- _TASK REQUIREMENTS_
Look for the word "Notation" in the entries below, then copy every line that has it.

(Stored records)
◇ ◇ ◇ ◇
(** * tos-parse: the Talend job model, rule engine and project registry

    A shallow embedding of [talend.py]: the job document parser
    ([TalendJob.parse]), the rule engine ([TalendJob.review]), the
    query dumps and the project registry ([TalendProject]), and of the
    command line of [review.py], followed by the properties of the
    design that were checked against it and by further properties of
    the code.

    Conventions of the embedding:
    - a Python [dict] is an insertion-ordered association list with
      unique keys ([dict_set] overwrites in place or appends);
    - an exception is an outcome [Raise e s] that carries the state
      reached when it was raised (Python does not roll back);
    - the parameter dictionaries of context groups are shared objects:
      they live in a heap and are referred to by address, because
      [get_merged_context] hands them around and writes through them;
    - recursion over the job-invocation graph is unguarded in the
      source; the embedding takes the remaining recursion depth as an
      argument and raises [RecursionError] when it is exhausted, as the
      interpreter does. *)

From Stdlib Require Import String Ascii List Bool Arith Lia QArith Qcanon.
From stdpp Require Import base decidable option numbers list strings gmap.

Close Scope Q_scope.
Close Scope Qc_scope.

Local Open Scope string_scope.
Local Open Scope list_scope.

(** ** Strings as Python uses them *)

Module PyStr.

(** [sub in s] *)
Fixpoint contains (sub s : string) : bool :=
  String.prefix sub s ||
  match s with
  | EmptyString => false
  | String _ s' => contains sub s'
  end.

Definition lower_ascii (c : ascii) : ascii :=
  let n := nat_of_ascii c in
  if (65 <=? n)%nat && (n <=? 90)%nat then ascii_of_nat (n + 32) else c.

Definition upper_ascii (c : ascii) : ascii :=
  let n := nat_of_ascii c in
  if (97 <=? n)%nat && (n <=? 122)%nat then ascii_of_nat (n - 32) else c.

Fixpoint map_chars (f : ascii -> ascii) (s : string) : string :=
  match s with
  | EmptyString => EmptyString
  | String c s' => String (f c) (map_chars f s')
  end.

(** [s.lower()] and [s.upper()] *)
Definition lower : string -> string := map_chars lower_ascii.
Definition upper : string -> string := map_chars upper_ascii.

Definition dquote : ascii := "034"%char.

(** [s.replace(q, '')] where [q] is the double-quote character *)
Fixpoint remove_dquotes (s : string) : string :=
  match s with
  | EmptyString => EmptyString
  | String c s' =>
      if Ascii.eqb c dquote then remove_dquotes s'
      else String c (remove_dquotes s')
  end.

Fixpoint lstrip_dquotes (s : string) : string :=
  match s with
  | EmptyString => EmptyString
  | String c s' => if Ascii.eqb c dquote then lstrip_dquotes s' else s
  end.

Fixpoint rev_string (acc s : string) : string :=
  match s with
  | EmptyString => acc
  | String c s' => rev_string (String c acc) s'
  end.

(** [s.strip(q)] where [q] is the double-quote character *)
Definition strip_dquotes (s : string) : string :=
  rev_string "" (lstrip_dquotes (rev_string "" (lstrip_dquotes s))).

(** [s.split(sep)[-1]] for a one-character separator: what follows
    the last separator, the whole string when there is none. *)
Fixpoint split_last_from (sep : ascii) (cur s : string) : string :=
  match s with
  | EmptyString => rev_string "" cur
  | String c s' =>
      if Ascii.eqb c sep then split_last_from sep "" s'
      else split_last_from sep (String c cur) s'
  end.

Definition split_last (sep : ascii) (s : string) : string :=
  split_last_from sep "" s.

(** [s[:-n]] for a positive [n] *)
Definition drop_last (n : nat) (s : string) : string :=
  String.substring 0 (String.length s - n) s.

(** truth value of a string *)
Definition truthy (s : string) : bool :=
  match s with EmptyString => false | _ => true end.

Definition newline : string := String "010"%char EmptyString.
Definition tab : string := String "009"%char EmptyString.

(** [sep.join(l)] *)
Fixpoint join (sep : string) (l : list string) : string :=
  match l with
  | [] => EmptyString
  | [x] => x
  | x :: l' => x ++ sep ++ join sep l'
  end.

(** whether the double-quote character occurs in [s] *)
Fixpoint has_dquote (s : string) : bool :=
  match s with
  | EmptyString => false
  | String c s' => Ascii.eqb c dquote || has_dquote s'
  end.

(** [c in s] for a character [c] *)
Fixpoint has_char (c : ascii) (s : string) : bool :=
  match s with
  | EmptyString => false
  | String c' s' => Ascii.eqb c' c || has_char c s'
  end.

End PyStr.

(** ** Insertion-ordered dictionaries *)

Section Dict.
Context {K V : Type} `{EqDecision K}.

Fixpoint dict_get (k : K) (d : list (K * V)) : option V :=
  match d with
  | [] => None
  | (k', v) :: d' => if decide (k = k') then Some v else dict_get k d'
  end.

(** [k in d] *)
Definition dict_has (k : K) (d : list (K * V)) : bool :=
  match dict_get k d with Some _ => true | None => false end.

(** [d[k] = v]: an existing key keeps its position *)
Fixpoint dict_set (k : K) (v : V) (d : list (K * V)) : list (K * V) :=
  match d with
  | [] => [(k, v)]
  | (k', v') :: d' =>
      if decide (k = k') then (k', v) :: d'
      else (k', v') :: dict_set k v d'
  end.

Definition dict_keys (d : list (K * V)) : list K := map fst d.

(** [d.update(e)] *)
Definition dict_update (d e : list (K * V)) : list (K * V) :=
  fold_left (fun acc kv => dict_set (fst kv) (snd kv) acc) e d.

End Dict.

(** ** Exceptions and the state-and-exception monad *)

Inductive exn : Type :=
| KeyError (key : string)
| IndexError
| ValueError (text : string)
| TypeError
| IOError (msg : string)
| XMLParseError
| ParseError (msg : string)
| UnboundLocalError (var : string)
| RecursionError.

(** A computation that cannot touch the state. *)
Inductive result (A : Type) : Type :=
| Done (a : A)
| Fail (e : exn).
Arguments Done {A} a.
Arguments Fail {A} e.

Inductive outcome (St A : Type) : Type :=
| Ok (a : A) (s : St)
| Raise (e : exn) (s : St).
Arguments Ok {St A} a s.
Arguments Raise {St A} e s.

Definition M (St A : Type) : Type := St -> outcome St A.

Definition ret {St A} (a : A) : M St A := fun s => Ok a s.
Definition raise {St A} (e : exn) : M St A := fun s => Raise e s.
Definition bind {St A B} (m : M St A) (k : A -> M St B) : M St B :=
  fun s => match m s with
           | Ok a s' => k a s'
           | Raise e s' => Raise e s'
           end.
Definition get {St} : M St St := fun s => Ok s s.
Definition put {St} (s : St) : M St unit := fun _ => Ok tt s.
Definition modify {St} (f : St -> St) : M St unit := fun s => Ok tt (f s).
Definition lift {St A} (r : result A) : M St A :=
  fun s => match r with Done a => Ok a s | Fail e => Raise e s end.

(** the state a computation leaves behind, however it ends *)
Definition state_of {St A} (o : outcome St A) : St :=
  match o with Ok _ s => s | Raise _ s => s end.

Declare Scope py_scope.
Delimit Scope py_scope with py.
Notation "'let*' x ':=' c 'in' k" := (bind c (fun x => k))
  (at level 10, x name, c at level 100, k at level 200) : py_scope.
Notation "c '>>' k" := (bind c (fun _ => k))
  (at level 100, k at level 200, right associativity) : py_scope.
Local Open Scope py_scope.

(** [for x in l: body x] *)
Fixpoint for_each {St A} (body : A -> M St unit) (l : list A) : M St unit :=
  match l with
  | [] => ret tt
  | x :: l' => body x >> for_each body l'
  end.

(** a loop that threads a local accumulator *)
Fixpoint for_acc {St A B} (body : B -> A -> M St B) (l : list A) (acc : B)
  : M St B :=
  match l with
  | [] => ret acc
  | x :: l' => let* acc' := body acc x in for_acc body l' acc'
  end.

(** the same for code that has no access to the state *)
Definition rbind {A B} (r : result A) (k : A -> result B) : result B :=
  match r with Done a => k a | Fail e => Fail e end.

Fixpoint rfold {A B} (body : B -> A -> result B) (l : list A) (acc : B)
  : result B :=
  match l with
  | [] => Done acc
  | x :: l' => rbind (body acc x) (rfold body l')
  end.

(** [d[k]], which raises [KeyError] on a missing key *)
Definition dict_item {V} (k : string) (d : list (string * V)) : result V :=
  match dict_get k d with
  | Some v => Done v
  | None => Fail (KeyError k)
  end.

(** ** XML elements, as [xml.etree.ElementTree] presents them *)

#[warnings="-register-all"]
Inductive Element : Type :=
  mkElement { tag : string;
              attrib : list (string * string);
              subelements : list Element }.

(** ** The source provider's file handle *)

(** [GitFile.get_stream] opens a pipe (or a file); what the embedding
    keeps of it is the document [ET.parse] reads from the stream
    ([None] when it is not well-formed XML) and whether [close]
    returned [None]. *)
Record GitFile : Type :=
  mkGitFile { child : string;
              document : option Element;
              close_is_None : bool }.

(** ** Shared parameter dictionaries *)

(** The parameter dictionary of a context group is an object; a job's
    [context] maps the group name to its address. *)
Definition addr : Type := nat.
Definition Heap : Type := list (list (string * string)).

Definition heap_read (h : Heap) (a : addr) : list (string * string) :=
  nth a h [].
◇ ◇ ◇ ◇
- _SOLUTION FOR THIS EXERCISE_
Notation "'let*' x ':=' c 'in' k" := (bind c (fun x => k))
Notation "c '>>' k" := (bind c (fun _ => k))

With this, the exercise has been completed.